For the first time, researchers have analyzed the multitude of microorganisms residing in the human gut as a complex, integrated biological system, rather than a set of separate species. Their approach has revealed patterns that correspond with excess body weight.
The collection of microbes inside the human gut is a bustling network of genetic interplays and energy use. By constructing models of these microbial communities, scientists have discovered novel differences between obese and lean people.
They were able to detect organizational shifts away from a normal "lean" state in the gut flora of people who were significantly overweight, as well as in people with inflammatory bowel disease. The findings are reported in the Proceedings of the National Academy of Sciences.
The senior author of the paper, Elhanan Borenstein, assistant professor of genome sciences at the University of Washington, said, "Our research introduces a novel framework, applying systems biology and in-silico (computer) modeling to study the human microbiome - the complex ensemble of microorganisms that populate the human body - as a single cohesive system."

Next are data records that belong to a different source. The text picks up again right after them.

Lemma collapseFrom_clean inRun s :
  forallb isCleanUnit s = true ->
  noDoubleSpace s = true ->
  (inRun = true -> head s <> Some 32%N) ->
  collapseFrom inRun s = s.
Proof.
  revert inRun. induction s as [| c s IH]; intros inRun U D Hd; [reflexivity |].
  cbn [forallb] in U. apply andb_true_iff in U. destruct U as [Hc Hs].
  cbn [noDoubleSpace] in D. apply andb_true_iff in D. destruct D as [D1 D2].
  cbn [collapseFrom]. destruct (isWhite c) eqn:W.
  - pose proof (cleanUnit_white c Hc W) as ->.
    destruct inRun; [exfalso; now apply Hd |].
    f_equal. apply IH; auto.
    intros _ E. destruct s as [| d s']; [discriminate |].
    cbn in E. injection E as ->. discriminate D1.
  - f_equal. apply IH; auto; discriminate.
Qed.

Lemma Cleaned_fixed lowerOther s : Cleaned s -> cleanText lowerOther s = s.
Proof.
  intros (U & Hh & Hl & D).
  unfold cleanText, toLowerCase, collapseWhite, trim.
  rewrite (lowerFrom_clean _ _ _ U), (stripOther_clean _ U).
  rewrite (collapseFrom_clean false s U D) by discriminate.
  assert (NW : forall c, c ∈ s -> isWhite c = true -> c = 32%N).
  { intros c Hc. apply cleanUnit_white.
    rewrite forallb_forall in U. now apply U, list_elem_of_In. }
  rewrite trimStart_id.
  - apply trimEnd_id. intros c E.
    destruct (isWhite c) eqn:W; [| reflexivity].
    exfalso. apply Hl. rewrite E. f_equal. apply NW; auto.
    now apply last_Some_elem_of.
  - intros c E.
    destruct (isWhite c) eqn:W; [| reflexivity].
    exfalso. apply Hh. rewrite E. f_equal. apply NW; auto.
    now apply head_Some_elem_of.
Qed.

Lemma noDoubleSpace_lookup s i :
  noDoubleSpace s = true -> s !! i = Some 32%N -> s !! S i <> Some 32%N.
Proof.
  revert i. induction s as [| c s IH]; intros i D; [discriminate |].
  cbn [noDoubleSpace] in D. apply andb_true_iff in D. destruct D as [D1 D2].
  destruct i as [| i]; cbn.
  - intros E. injection E as ->.
    destruct s as [| d s']; [discriminate |].
    cbn. intros E. injection E as ->. discriminate D1.
  - now apply IH.
Qed.

Lemma forallb_cleanUnit_ranges s :
  forallb isCleanUnit s = true ->
  Forall (fun c => (97 <= c <= 122 \/ 48 <= c <= 57 \/ c = 32)%N) s.
Proof.
  intros U. apply List.Forall_forall. intros c Hc.
  rewrite forallb_forall in U.
  destruct (cleanUnit_cases c (U c Hc)) as [L | ->]; [| tauto].
  apply isLowerAlnum_spec in L. tauto.
Qed.

(** C6.  [cleanText] is defined on every string and idempotent, and its
    result consists of units of [a-z0-9 ] only, neither starts nor ends
    with a space, and has no two spaces in a row.  This holds whatever the
    case mapping of the units above 127 is. *)
Theorem cleanText_idempotent_and_clean
    (lowerOther : jsstring -> N -> jsstring -> jsstring) (s : jsstring) :
  let t := cleanText lowerOther s in
  cleanText lowerOther t = t
  /\ Forall (fun c => (97 <= c <= 122 \/ 48 <= c <= 57 \/ c = 32)%N) t
  /\ head t <> Some 32%N
  /\ last t <> Some 32%N
  /\ (forall i, t !! i = Some 32%N -> t !! S i <> Some 32%N).
Proof.
  intros t. pose proof (cleanText_Cleaned lowerOther s) as C.
  fold t in C. split; [now apply Cleaned_fixed |].
  destruct C as (U & Hh & Hl & D).
  split; [now apply forallb_cleanUnit_ranges |].
  split; [exact Hh | split; [exact Hl |]].
  intros i. now apply noDoubleSpace_lookup.
Qed.

Example recordToText_demo :
  List.map recordToText Functions.demoData
  = [lit "female age62 sameday nosms hypertension";
     lit "male age8 wait2 sms";
     lit "female age35 wait14 sms scholarship"].
Proof. vm_compute. reflexivity. Qed.

Example cleanText_demo :
  cleanText (fun _ c _ => [c]) (lit "  Hello,   World!  42 ") = lit "hello world 42".
Proof. vm_compute. reflexivity. Qed.

(** A tab, a no-break space and a line separator are white space; the
    unit 233 is outside [a-z0-9]. *)
Example cleanText_whitespace :
  cleanText (fun _ c _ => [c]) [9; 65; 160; 8232; 66; 233; 48; 12288]%N = lit "a b0".
Proof. vm_compute. reflexivity. Qed.

End TextFacts.

(** ** Min-max scaling and feature vectors *)

Module FunctionsFacts.
Import JsString Data Functions.

Lemma Qeq_bool_false a b : ~ (a == b)%Q -> Qeq_bool a b = false.
Proof.
  intros H. destruct (Qeq_bool a b) eqn:E; [| reflexivity].
  exfalso. now apply H, Qeq_bool_eq.
Qed.


(** *** Scaling in double precision *)

Section Scaling.
Import Double DoubleFacts.
Local Open Scope Q_scope.
























(** The round trip is not exact: 15 between 0 and 22 comes back as
    14.999999999999998. *)
Example denormalize_normalize_inexact :
  denormalizeData (normalizeData 15 0 22) 0 22
  = 8444249301319679 # 562949953421312.
Proof. vm_compute. reflexivity. Qed.

End Scaling.

(** *** The bounds computed by [initConfiguration] *)

Lemma widens_refl b : widens b b.
Proof. split; apply Qle_refl. Qed.

Lemma widens_trans a b c : widens a b -> widens b c -> widens a c.
Proof. intros [A1 A2] [B1 B2]. split; lra. Qed.

Lemma lower_raise_widens b v : widens b (raise (lower b v) v).
Proof.
  unfold raise, lower, widens.
  destruct (Qlt_le_dec v (min b)); cbn;
    destruct (Qlt_le_dec _ v); cbn; lra.
Qed.

Lemma lower_raise_covers b v : inBounds (raise (lower b v) v) v.
Proof.
  unfold raise, lower, inBounds.
  destruct (Qlt_le_dec v (min b)); cbn;
    destruct (Qlt_le_dec _ v); cbn; lra.
Qed.

Lemma inBounds_widens b b' v : widens b b' -> inBounds b v -> inBounds b' v.
Proof. intros [W1 W2] [I1 I2]. split; lra. Qed.

Lemma scan_widens data c :
  widens c.(cfg_age) (fold_left scanRecord data c).(cfg_age)
  /\ widens c.(cfg_days) (fold_left scanRecord data c).(cfg_days).
Proof.
  revert c. induction data as [| r data IH]; intros c; cbn [fold_left].
  - split; apply widens_refl.
  - destruct (IH (scanRecord c r)) as [A D]. split.
    + eapply widens_trans; [| exact A]. apply lower_raise_widens.
    + eapply widens_trans; [| exact D]. apply lower_raise_widens.
Qed.

Lemma scan_covers data c r :
  r ∈ data ->
  inBounds (fold_left scanRecord data c).(cfg_age) (inject_Z r.(age))
  /\ inBounds (fold_left scanRecord data c).(cfg_days) (inject_Z r.(days_wait)).
Proof.
  revert c. induction data as [| r' data IH]; intros c Hr.
  - inversion Hr.
  - cbn [fold_left]. apply elem_of_cons in Hr. destruct Hr as [-> | Hr].
    + destruct (scan_widens data (scanRecord c r')) as [A D]. split.
      * eapply inBounds_widens; [exact A |]. apply lower_raise_covers.
      * eapply inBounds_widens; [exact D |]. apply lower_raise_covers.
    + now apply IH.
Qed.

Lemma initConfiguration_covers c0 data r :
  r ∈ data ->
  inBounds (initConfiguration c0 data).(cfg_age) (inject_Z r.(age))
  /\ inBounds (initConfiguration c0 data).(cfg_days) (inject_Z r.(days_wait)).
Proof. intros Hr. unfold initConfiguration. cbn. now apply scan_covers. Qed.



(** *** The class-balancing sampler *)

Lemma pushRecord_fold c data acc :
  fold_left (pushRecord c) data acc
  = acc ++ flat_map (fun r => if isPositive r
                              then [entryOf c r; entryOf c r; entryOf c r]
                              else [entryOf c r]) data.
Proof.
  revert acc. induction data as [| r data IH]; intros acc; cbn [fold_left flat_map].
  - now rewrite app_nil_r.
  - rewrite IH. unfold pushRecord, isPositive.
    destruct (noshow r =? 1); cbn; now rewrite <- !app_assoc.
Qed.

Lemma balanced_length c data :
  length (balanced c data) = (positives data * 3 + negatives data)%nat.
Proof.
  unfold balanced, positives, negatives.
  induction data as [| r data IH]; [reflexivity |].
  cbn [flat_map List.filter]. rewrite length_app, IH.
  destruct (isPositive r); cbn; lia.
Qed.

Lemma labels_total data : (positives data + negatives data)%nat = length data.
Proof.
  unfold positives, negatives.
  induction data as [| r data IH]; [reflexivity |].
  cbn [List.filter]. destruct (isPositive r); cbn; lia.
Qed.

(** C1.  For a record list with [p] positive labels ([noshow = 1]) and [q]
    other labels, [prepareTrainingData] returns [p * 3 + q] samples, a
    permutation of the list holding the sample of each positive record three
    times and that of each other record once; the empty record list gives
    the empty sample list. *)
Theorem prepareTrainingData_balanced (c : Configuration) (rnd : Random.source)
    (k : nat) (data : list PatientRecord) :
  Random.inRange rnd ->
  let samples := fst (fst (prepareTrainingData c rnd k data)) in
  length samples = (positives data * 3 + negatives data)%nat
  /\ samples ≡ₚ balanced c data
  /\ fst (fst (prepareTrainingData c rnd k [])) = [].
Proof.
  intros _ samples.
  assert (P : samples ≡ₚ balanced c data).
  { unfold samples, prepareTrainingData.
    pose proof (RandomFacts.shuffle_perm rnd k (fold_left (pushRecord c) data []))
      as S.
    destruct (Random.shuffle rnd k _) as [shuffled k']. cbn in *.
    rewrite S, pushRecord_fold. reflexivity. }
  split; [| split; [exact P | reflexivity]].
  rewrite P. apply balanced_length.
Qed.

Lemma demoDraws_inRange : Random.inRange demoDraws.
Proof.
  intros k. unfold demoDraws.
  assert (H : (k mod 4 < 4)%nat) by (apply Nat.mod_upper_bound; lia).
  destruct (k mod 4)%nat as [| [| [| [| n]]]]; [| | | | lia];
    split; vm_compute; discriminate.
Qed.

Lemma prepareTrainingData_balanced_witness :
  length (fst (fst (prepareTrainingData demoConfiguration demoDraws 0 demoData)))
  = 5%nat.
Proof.
  apply (prepareTrainingData_balanced demoConfiguration demoDraws 0 demoData).
  exact demoDraws_inRange.
Defined.

(** One positive and two negative records give five samples. *)
Example prepareTrainingData_demo :
  List.map output
    (fst (fst (prepareTrainingData demoConfiguration demoDraws 0 demoData)))
  = [0; 1; 0; 1; 1].
Proof. vm_compute. reflexivity. Qed.

Example shuffle_demo :
  fst (Random.shuffle demoDraws 0 [10; 20; 30; 40; 50]) = [50; 30; 40; 20; 10].
Proof. vm_compute. reflexivity. Qed.

(** *** The evaluator of the numeric model *)

Lemma predClass_one v :
  predClass v = 1 <-> exists x, v = Some x /\ (THRESHOLD < x)%Q.
Proof.
  unfold predClass. destruct v as [x |].
  - destruct (Qlt_le_dec THRESHOLD x) as [L | G].
    + split; [intros _; now exists x | reflexivity].
    + split; [discriminate |]. intros (y & E & L). injection E as ->.
      exfalso. apply (Qlt_not_le _ _ L G).
  - split; [discriminate |]. intros (y & E & _). discriminate E.
Qed.

Lemma predClass_binary v : predClass v = 0 \/ predClass v = 1.
Proof.
  unfold predClass. destruct v as [x |]; [| now left].
  destruct (Qlt_le_dec THRESHOLD x); [now right | now left].
Qed.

Sharon Greenblum of the UW Department of Genome Sciences and Peter J. Turnbaugh of the FAS Center for Systems Biology at Harvard University were on the research team. Borenstein also holds an adjunct appointment at the UW's Department of Computer Science & Engineering and is an External Professor at the Santa Fe Institute.
The team's approach is to treat the human microbiome as a cohesive "supra-organism," in which genes from multiple microbial species act in concert, as if they were part of a single organism.
World-wide research initiatives, Borenstein said, highlight how the microbiome influences human health. The microbiome is essential for human development, immunity and nutrition.
People harbor more than 100 trillion microbes. These microbes live in various habitats on and within the human anatomy; the gut houses the densest population of all, containing hundreds of bacterial species. Their collective gene set is enormous: 150 times larger than the set of human genes.
The gut microbiome helps keep us alive by manufacturing vitamins and the building blocks of proteins, extracting energy from food, and conferring disease resistance. Previous research on the gut microbiome, including the transfer of a donor microbiome to a recipient, suggests that manipulation of the gut flora may have useful clinical applications.
"Characterizing the gut microbiome and its interactions with its human host has the potential to provide deep insight into normal human physiology and disease states," said Greenblum, the first author on the paper.
Researchers mapping the human microbiome are discovering previously uncharted species and genes. Genetic studies determining the relative abundance of different species in the human microbiome have linked various combinations of species to certain human conditions. Researchers have already observed that obese and lean people have differences in their gut microbiome.
What preliminary findings are still missing, according to Borenstein, is a comprehensive, system-level understanding of how these variations in the genetic makeup of the microbiome affect its organization and consequently its metabolic potential (energy production, use and storage) and its effects on the human host.
Borenstein's team obtained datasets derived from two previous studies describing the set of genes in the gut microbiomes of lean and obese individuals and patients with inflammatory bowel disease.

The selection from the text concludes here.